What to work on:
Using the material below, print the line that contains "(* ===== verification/Prelude.v ===== *)", the line that contains "are bytes at", and every line in between, exactly and nothing else.

◆ ◆ ◆ ◆ ◆ ◆ ◆

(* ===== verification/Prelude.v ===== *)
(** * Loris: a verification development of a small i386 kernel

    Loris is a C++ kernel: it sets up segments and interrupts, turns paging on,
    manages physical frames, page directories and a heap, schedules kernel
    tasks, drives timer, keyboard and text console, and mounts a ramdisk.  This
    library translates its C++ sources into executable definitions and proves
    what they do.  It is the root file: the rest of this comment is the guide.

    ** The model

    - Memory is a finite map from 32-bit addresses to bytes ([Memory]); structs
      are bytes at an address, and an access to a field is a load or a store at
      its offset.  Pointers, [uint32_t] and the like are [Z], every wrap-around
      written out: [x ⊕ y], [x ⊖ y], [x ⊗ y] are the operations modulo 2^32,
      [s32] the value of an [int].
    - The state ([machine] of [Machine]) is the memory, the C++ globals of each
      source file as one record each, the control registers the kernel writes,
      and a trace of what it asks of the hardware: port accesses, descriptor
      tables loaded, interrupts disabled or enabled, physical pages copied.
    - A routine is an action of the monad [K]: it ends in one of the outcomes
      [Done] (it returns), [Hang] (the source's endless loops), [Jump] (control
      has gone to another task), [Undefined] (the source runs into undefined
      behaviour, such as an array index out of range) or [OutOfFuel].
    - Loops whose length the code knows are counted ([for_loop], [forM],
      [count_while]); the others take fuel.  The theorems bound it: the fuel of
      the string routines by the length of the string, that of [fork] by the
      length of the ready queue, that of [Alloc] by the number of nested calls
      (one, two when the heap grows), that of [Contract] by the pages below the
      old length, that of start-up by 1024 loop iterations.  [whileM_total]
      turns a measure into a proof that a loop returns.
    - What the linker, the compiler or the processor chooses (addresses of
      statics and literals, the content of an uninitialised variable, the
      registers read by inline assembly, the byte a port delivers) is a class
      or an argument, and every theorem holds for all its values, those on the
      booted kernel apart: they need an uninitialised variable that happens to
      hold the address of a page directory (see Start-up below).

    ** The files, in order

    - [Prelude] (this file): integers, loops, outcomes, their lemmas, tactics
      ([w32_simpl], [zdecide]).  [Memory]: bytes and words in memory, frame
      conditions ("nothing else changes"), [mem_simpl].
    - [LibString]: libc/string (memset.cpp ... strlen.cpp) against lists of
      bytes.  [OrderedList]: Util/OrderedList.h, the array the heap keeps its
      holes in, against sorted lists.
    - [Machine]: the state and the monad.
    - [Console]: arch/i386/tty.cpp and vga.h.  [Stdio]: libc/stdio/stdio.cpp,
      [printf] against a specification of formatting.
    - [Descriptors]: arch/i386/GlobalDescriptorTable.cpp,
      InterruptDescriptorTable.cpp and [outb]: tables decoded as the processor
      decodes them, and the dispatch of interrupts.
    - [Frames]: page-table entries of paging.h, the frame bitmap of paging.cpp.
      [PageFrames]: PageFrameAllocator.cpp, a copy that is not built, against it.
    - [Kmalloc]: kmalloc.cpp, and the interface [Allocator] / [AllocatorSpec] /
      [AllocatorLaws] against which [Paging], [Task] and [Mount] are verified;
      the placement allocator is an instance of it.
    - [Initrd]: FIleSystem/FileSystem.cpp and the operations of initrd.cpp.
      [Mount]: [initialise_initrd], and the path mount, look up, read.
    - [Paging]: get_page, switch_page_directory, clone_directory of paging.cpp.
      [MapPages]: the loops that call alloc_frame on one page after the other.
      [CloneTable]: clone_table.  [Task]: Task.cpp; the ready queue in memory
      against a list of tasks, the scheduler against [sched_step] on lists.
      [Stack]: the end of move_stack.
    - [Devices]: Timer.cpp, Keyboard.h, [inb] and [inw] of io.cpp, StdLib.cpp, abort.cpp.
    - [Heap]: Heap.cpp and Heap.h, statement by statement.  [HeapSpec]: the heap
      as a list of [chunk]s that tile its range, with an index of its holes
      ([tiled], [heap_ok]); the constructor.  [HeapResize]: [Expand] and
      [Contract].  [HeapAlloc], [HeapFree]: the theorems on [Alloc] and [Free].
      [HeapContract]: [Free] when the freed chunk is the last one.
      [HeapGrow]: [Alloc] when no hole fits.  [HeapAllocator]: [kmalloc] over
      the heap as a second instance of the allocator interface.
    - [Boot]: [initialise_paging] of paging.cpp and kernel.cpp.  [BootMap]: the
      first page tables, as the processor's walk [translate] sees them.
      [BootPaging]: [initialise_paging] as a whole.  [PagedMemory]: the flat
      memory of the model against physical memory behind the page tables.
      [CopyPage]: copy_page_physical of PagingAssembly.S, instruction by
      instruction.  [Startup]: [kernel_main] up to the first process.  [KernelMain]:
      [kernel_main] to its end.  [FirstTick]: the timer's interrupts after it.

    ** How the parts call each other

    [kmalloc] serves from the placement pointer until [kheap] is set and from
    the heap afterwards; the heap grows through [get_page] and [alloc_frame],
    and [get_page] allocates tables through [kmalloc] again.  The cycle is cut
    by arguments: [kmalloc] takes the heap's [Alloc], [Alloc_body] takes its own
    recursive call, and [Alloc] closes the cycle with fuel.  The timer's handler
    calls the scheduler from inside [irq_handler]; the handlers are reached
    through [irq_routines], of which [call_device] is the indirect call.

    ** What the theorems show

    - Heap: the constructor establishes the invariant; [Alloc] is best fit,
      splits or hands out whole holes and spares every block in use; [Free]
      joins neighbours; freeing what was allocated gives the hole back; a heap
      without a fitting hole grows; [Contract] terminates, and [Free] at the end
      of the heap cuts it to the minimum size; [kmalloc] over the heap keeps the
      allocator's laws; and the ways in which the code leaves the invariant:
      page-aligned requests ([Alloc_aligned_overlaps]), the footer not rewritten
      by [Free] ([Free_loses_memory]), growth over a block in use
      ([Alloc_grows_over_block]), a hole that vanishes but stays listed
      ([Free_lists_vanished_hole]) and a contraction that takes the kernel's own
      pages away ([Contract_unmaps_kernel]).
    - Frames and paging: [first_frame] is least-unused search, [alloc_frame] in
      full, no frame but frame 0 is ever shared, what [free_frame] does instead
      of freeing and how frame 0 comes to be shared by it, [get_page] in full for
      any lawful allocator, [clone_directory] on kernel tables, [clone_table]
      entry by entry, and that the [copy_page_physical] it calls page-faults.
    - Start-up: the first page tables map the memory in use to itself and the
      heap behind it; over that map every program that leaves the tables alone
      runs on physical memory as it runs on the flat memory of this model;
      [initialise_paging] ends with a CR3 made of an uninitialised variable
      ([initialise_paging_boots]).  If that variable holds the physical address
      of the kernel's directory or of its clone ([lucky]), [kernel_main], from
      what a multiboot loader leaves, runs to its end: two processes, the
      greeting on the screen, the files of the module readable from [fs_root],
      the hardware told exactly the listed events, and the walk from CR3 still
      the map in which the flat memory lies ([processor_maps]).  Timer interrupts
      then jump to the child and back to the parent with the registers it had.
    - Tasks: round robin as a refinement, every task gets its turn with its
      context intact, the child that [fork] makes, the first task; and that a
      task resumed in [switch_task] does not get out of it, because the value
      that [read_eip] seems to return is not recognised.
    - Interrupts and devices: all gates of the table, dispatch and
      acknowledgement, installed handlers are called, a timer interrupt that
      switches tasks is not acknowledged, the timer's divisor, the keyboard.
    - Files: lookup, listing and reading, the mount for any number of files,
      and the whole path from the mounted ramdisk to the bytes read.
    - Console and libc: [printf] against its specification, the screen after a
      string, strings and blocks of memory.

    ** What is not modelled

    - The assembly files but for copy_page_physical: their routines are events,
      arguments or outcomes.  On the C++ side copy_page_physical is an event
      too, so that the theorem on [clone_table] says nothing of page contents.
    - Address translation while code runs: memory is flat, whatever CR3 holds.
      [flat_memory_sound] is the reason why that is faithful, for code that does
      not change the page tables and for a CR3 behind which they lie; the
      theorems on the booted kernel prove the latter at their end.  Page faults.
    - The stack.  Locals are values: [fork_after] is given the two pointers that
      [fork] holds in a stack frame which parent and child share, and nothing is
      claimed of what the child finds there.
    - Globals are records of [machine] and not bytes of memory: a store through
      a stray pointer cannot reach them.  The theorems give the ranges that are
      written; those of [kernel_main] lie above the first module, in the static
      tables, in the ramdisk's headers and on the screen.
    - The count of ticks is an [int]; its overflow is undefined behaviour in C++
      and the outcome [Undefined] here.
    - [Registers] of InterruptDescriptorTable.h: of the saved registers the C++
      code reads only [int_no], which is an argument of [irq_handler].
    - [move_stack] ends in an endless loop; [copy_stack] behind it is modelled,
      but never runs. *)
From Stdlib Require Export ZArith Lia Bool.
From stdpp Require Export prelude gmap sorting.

◆ ◆ ◆ ◆ ◆ ◆ ◆

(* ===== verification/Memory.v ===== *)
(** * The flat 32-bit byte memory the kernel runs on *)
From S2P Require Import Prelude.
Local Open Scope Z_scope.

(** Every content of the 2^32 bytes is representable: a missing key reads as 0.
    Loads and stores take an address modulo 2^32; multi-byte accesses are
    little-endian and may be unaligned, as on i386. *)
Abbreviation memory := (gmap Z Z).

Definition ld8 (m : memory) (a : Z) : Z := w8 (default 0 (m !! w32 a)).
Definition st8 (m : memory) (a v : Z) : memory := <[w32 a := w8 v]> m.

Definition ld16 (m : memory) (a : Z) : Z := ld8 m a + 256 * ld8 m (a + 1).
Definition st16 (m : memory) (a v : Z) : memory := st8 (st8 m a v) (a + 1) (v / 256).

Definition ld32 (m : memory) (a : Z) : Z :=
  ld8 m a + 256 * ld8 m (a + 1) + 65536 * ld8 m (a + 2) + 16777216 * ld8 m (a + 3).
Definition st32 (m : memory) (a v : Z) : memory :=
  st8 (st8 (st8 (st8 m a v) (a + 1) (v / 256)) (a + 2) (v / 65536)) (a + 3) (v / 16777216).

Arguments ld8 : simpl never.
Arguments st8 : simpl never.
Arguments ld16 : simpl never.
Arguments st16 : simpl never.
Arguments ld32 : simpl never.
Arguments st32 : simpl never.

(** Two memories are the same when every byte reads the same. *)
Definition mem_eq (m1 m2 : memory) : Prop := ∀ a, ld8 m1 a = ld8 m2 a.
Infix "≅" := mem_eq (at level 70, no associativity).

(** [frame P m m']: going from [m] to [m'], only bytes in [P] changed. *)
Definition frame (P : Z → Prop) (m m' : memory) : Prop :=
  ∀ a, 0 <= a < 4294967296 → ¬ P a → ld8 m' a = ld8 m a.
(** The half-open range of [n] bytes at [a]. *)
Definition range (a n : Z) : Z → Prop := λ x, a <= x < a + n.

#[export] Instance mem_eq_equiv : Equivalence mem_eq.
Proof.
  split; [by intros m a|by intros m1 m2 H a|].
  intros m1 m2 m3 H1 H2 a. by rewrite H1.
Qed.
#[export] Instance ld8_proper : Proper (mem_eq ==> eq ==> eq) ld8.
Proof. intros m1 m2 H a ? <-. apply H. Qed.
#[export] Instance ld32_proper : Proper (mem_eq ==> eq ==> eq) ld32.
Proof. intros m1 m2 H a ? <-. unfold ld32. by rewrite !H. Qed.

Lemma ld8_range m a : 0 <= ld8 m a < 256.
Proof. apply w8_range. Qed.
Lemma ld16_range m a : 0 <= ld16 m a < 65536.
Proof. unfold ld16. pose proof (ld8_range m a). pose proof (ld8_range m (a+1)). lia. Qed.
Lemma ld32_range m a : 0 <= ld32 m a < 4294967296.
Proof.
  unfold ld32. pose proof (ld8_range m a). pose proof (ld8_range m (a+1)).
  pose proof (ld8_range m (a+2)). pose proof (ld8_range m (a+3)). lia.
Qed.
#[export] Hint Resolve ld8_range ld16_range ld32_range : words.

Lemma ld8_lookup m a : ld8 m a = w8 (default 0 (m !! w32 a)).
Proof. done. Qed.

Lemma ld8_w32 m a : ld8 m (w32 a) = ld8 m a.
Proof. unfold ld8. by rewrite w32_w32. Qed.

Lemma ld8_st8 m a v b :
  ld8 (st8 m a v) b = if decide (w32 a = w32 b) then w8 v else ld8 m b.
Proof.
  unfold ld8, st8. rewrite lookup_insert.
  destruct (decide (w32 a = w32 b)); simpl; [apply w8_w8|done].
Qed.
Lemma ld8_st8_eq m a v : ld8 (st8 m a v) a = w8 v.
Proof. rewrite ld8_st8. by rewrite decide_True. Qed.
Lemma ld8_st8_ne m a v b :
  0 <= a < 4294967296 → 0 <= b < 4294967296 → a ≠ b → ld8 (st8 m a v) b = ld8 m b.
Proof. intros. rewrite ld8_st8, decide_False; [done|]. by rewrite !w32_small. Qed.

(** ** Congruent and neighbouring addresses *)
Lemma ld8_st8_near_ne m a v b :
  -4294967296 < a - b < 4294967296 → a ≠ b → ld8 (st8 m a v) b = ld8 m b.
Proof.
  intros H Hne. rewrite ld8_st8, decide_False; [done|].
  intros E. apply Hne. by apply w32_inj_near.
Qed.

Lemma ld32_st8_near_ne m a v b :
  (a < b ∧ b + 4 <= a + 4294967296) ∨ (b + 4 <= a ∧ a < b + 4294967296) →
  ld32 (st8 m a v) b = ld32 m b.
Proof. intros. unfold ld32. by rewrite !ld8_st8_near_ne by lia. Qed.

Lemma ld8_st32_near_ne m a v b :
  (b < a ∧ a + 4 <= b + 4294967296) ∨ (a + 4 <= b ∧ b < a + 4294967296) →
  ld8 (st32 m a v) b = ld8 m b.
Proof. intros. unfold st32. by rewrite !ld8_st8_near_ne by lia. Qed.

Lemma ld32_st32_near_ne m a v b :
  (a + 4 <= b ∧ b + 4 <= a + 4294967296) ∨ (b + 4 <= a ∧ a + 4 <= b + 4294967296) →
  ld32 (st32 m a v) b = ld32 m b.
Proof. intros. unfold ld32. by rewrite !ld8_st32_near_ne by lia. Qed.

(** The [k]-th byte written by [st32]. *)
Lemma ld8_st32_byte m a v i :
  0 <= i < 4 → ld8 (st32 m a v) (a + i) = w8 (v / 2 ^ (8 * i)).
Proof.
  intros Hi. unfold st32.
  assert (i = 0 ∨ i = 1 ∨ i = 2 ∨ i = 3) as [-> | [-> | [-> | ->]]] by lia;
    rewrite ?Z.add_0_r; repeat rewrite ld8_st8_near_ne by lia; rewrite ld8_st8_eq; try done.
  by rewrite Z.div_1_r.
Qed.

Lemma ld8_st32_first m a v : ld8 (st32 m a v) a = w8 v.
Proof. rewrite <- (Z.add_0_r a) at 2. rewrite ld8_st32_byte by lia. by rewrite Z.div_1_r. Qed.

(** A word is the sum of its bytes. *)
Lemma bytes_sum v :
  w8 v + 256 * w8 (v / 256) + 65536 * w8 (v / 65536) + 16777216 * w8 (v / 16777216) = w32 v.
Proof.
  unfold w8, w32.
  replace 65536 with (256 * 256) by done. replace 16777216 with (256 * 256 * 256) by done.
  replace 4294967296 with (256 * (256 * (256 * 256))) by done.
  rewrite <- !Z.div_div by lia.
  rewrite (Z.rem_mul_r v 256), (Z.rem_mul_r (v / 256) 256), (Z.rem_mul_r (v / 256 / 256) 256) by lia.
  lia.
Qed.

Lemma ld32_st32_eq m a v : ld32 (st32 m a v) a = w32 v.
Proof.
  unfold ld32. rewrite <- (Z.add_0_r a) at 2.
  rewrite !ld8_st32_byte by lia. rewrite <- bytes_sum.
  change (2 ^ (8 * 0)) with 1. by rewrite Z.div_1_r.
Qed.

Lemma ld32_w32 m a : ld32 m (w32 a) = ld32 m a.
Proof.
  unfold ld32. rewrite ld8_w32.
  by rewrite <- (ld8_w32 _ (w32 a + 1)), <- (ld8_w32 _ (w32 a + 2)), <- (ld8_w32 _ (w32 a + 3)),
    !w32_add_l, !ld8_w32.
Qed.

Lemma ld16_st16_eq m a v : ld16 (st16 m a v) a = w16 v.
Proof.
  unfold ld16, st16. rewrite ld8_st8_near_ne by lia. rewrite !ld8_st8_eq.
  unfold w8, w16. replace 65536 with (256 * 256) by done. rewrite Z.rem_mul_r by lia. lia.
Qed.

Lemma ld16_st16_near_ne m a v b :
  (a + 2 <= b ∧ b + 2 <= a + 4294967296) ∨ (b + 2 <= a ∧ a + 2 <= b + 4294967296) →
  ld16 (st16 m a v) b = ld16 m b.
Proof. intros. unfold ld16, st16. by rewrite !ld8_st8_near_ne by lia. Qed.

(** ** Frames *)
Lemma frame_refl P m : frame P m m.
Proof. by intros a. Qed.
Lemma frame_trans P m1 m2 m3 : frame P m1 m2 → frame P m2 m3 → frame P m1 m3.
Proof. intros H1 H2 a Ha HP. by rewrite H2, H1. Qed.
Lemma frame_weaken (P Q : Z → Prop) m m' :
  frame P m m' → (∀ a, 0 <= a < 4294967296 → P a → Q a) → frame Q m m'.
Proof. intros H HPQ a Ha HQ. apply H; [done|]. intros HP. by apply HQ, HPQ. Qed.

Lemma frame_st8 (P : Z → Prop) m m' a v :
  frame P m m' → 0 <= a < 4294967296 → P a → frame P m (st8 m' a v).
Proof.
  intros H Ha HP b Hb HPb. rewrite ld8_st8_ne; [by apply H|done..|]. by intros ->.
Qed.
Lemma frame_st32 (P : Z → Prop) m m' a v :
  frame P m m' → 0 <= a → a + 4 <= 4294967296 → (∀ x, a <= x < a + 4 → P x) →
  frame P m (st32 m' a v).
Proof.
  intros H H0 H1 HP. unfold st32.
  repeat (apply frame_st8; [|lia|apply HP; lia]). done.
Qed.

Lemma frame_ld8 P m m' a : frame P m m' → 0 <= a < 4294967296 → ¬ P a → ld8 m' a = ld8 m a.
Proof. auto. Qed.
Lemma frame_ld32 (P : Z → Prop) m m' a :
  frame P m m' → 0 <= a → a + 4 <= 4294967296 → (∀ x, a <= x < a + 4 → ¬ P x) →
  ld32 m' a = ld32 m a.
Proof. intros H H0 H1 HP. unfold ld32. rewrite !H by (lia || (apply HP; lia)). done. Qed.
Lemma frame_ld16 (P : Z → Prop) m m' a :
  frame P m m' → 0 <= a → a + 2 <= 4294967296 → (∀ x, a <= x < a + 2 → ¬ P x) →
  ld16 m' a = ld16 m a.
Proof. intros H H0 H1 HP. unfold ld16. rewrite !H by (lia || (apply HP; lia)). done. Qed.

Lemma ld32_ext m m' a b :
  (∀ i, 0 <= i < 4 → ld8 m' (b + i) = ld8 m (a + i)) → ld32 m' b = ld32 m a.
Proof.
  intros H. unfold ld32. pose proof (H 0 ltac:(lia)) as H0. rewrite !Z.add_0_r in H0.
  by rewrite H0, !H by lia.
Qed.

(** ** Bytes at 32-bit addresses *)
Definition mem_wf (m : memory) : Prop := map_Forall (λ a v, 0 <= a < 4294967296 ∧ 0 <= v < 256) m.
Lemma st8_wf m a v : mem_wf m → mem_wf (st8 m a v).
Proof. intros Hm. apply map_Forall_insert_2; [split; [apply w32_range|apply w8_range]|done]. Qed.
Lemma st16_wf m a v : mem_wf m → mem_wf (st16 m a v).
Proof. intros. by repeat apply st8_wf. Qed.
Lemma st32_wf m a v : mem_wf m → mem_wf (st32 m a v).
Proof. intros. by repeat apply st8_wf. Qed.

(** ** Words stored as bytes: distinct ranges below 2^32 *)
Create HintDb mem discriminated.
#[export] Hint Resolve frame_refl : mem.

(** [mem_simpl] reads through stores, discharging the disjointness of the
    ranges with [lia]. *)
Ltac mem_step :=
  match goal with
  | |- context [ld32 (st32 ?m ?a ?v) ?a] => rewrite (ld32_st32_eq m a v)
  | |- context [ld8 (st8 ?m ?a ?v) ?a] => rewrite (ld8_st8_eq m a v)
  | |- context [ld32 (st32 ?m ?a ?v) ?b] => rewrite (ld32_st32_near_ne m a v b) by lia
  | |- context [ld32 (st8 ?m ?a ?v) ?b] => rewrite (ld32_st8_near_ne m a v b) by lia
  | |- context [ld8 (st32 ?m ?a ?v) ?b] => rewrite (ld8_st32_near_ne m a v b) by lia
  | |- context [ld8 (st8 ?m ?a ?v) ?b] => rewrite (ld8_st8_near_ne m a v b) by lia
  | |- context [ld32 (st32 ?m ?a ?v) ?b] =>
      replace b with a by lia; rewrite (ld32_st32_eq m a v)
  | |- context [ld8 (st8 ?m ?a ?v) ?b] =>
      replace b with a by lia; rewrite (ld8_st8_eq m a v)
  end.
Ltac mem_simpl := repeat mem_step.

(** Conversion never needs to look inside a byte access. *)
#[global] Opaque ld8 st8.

◆ ◆ ◆ ◆ ◆ ◆ ◆

Reply to the task:
(* ===== verification/Prelude.v ===== *)
(** * Loris: a verification development of a small i386 kernel

    Loris is a C++ kernel: it sets up segments and interrupts, turns paging on,
    manages physical frames, page directories and a heap, schedules kernel
    tasks, drives timer, keyboard and text console, and mounts a ramdisk.  This
    library translates its C++ sources into executable definitions and proves
    what they do.  It is the root file: the rest of this comment is the guide.

    ** The model

    - Memory is a finite map from 32-bit addresses to bytes ([Memory]); structs
      are bytes at an address, and an access to a field is a load or a store at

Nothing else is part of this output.